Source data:
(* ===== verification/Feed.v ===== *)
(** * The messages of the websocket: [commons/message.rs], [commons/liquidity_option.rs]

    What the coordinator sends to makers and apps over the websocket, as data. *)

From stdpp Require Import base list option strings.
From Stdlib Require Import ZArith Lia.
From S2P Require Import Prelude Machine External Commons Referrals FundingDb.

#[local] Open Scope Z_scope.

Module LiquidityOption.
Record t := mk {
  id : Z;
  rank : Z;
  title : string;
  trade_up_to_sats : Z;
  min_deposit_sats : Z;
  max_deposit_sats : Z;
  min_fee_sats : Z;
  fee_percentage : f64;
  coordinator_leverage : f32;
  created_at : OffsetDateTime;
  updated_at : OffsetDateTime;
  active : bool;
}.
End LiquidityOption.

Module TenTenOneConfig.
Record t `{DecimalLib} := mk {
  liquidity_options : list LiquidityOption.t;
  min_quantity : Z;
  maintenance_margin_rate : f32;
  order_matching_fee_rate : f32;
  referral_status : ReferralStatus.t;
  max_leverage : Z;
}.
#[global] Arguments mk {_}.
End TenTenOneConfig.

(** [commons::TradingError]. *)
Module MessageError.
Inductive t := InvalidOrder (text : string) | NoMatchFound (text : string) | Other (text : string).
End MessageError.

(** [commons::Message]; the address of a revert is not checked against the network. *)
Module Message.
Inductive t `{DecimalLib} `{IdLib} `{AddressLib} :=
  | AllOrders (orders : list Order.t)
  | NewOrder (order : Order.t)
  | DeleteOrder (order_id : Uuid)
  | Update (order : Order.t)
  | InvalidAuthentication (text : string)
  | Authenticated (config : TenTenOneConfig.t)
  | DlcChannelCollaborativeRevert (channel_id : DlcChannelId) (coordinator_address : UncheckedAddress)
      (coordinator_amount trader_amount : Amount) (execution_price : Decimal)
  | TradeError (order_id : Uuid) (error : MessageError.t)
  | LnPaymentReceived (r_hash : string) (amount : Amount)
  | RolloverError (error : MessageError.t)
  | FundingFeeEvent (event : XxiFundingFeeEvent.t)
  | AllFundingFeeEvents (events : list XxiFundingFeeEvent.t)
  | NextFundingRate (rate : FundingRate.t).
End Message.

**TASK TO COMPLETE**
Output exactly the lines from the one containing "(rate : FundingRate.t)." through the last line of the entries, both ends included.

**ANSWER BELOW**
  | NextFundingRate (rate : FundingRate.t).
End Message.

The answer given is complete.